But now the Sun is in Taurus, and that symbolizes having found some stability over the last couple of months. So that now we have this opportunity to pursue dreams that may seem impractical, because that’s the way of anything in Pisces, even if it’s Saturn, but have the chance to succeed if we plan carefully and sensibly.
The Sabian symbol for the Sun at the sextile is, A woman holding a bag out of a window. And I always imagine she’s emptying trash or dust from a vacuum. She’s getting rid of debris. And once we do that, we can move forward a lot more lightly. The symbol for Saturn is A gigantic tent and I imagine a circus tent or a religious revival tent.
Either one is a space for performing something that can in some way seem magical or transcendent. So this is the sextile that invites us to look back to late February of this year at that Sun-Saturn conjunction and think about what we may have been dreaming of. What our fondest hopes might have been at that time – and now we have an opportunity to begin to make them real. It won’t happen overnight, and this entire cycle takes about a year to complete. But we do have the chance to make a beginning because the Sun in Taurus provides us with the stability to have a strong platform to plan from.
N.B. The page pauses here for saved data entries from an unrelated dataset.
Lemma getUser_retriever_iff_witness :
  traceOf (getUser Background
             (sampleConfig "testUser" "" "" (Some sampleRetriever)) [])
  = []
  <-> ~ ("testUser" = "" /\ "" = "" /\ "" = "").
Proof.
  exact (proj1 (proj2 (@getUser_retriever_iff Background
                         (sampleConfig "testUser" "" "" (Some sampleRetriever))
                         sampleRetriever [] eq_refl))).
Defined.

(** X3. [getUser] panics exactly when username, password and identity
    e-mail are all empty and the configuration carries no retriever; the
    panic happens before any external call. *)
Theorem getUser_panics_iff (ctx : Context) (config : engineConfig) (h : Trace) :
  (panicked (getUser ctx config h) = true
   <-> user config = "" /\ password config = "" /\ iamAccountEmail config = ""
       /\ emailRetreiver config = None)
  /\ (panicked (getUser ctx config h) = true ->
      getUser ctx config h = Panic nilDeref h).
Proof.
  destruct (getUser_cases ctx config h)
    as [(Hu & Hp & E) | [(Hup & He & E) | [(Hu & Hp & He & E) | (Hup & He & E)]]];
    rewrite E.
  - simpl. split; [| discriminate]. split; [discriminate | tauto].
  - simpl. split; [| discriminate]. split; [discriminate | tauto].
  - destruct (emailRetreiver config) as [f |].
    + destruct (f ctx h) as [s [c |]]; simpl;
        (split; [| discriminate]); (split; [discriminate |]);
        intros (_ & _ & _ & Hn); discriminate.
    + simpl. split; [| reflexivity]. split; [tauto | reflexivity].
  - simpl. split; [| discriminate]. split; [discriminate |].
    intros (Hu & Hp & _). destruct Hup as [[Hu' _] | [_ Hp']]; contradiction.
Qed.

Lemma getUser_panics_iff_witness :
  getUser Background (sampleConfig "" "" "" None) [] = Panic nilDeref [].
Proof.
  apply (proj2 (getUser_panics_iff Background (sampleConfig "" "" "" None) [])).
  reflexivity.
Defined.

(** X4. Unless both username and password are set, a non-empty identity
    e-mail is the resolved name, with the IAM flag on: also when username
    and password are both empty, and without calling the retriever. *)
Theorem getUser_identity_email (ctx : Context) (config : engineConfig)
  (h : Trace) :
  user config = "" \/ password config = "" ->
  iamAccountEmail config <> "" ->
  getUser ctx config h = Done (iamAccountEmail config, true, None) h.
Proof.
  intros Hup He.
  destruct (getUser_cases ctx config h)
    as [(Hu & Hp & E) | [(_ & _ & E) | [(_ & _ & He' & E) | (_ & He' & E)]]].
  - destruct Hup; contradiction.
  - exact E.
  - contradiction.
  - contradiction.
Qed.

Lemma getUser_identity_email_witness :
  getUser Background
    (sampleConfig "" "" "e@x.com" (Some failingRetriever)) []
  = Done ("e@x.com", true, None) [].
Proof.
  apply (@getUser_identity_email Background
           (sampleConfig "" "" "e@x.com" (Some failingRetriever)) []).
  - left. reflexivity.
  - simpl. discriminate.
Defined.

(** X5. When [getUser] succeeds, the IAM flag is off exactly when both
    username and password are set; then the name is the configured username
    and no external call was made. *)
Theorem getUser_flag (ctx : Context) (config : engineConfig) (h h' : Trace)
  (u : string) (iam : bool) :
  getUser ctx config h = Done (u, iam, None) h' ->
  (iam = false <-> user config <> "" /\ password config <> "")
  /\ (iam = false -> u = user config /\ h' = h).
Proof.
  intros H.
  destruct (getUser_cases ctx config h)
    as [(Hu & Hp & E) | [(Hup & He & E) | [(Hu & Hp & He & E) | (Hup & He & E)]]];
    rewrite E in H.
  - inversion H; subst. split; [tauto |]. intros _. split; reflexivity.
  - inversion H; subst. split; [| discriminate].
    split; [discriminate |]. intros (Hu & Hp). destruct Hup; contradiction.
  - destruct (emailRetreiver config) as [f |]; [| discriminate].
    destruct (f ctx h) as [s [c |]]; [discriminate |].
    inversion H; subst. split; [| discriminate].
    split; [discriminate |]. intros (Hu' & _). contradiction.
  - discriminate.
Qed.

Lemma getUser_flag_witness :
  (true = false <-> "" <> "" /\ "" <> "")
  /\ (true = false ->
      "test-service-account-email@test.com" = ""
      /\ [EvEmailRetriever Background] = []).
Proof.
  exact (@getUser_flag Background (sampleConfig "" "" "" (Some sampleRetriever))
           [] [EvEmailRetriever Background]
           "test-service-account-email@test.com" true eq_refl).
Defined.

Section CreationProperties.

Variable X : Externals.
Variable ClientOption : Type.
Variable applyClientOptions : list ClientOption -> engineConfig * option error.

(** ** Pool construction and engine creation, beyond the cases above *)


(** The pool and the error of [createPool] are never both nil and never
    both set. *)
Lemma createPool_exclusive (ctx : Context) (cfg : engineConfig) (iam : bool)
  (h h' : Trace) (pool : option pgxpool_Pool) (e : option error) :
  createPool X ctx cfg iam h = Done (pool, e) h' ->
  (exists p, pool = Some p /\ e = None) \/ (pool = None /\ exists c, e = Some c).
Proof.
  unfold createPool, bind, call, ret.
  destruct (alloydbconn_NewDialer X h ctx (createPool_dialeropts iam)) as [d | c].
  - destruct (pgxpool_ParseConfig X _ (createPool_dsn cfg iam)) as [c |].
    + intros H. inversion H. right. split; [reflexivity |]. eexists. reflexivity.
    + destruct (pgxpool_NewWithConfig X _ ctx (createPool_dsn cfg iam)) as [id | c];
        intros H; inversion H.
      * left. eexists. split; reflexivity.
      * right. split; [reflexivity |]. eexists. reflexivity.
  - intros H. inversion H. right. split; [reflexivity |]. eexists. reflexivity.
Qed.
Listener Question: Progressed Lunar Phases
In this week’s listener question, listener Bethany asks, “Hi April, I wonder if you would talk about the lunar phases in the progressed chart. I just entered my progressed New Moon phase and I just don’t feel as energetic and optimistic as I’d hoped I would.”
Well, Bethany, thank you for that question. Secondary progressions are a technique that are really one of my favorites because they really reveal what’s going on on the inside. And transits – which I talk about every week on the podcast, of course – tend to represent the outer forces that are coming at us, but the secondary progressed chart gives us some insight into how we’re processing that on an internal level.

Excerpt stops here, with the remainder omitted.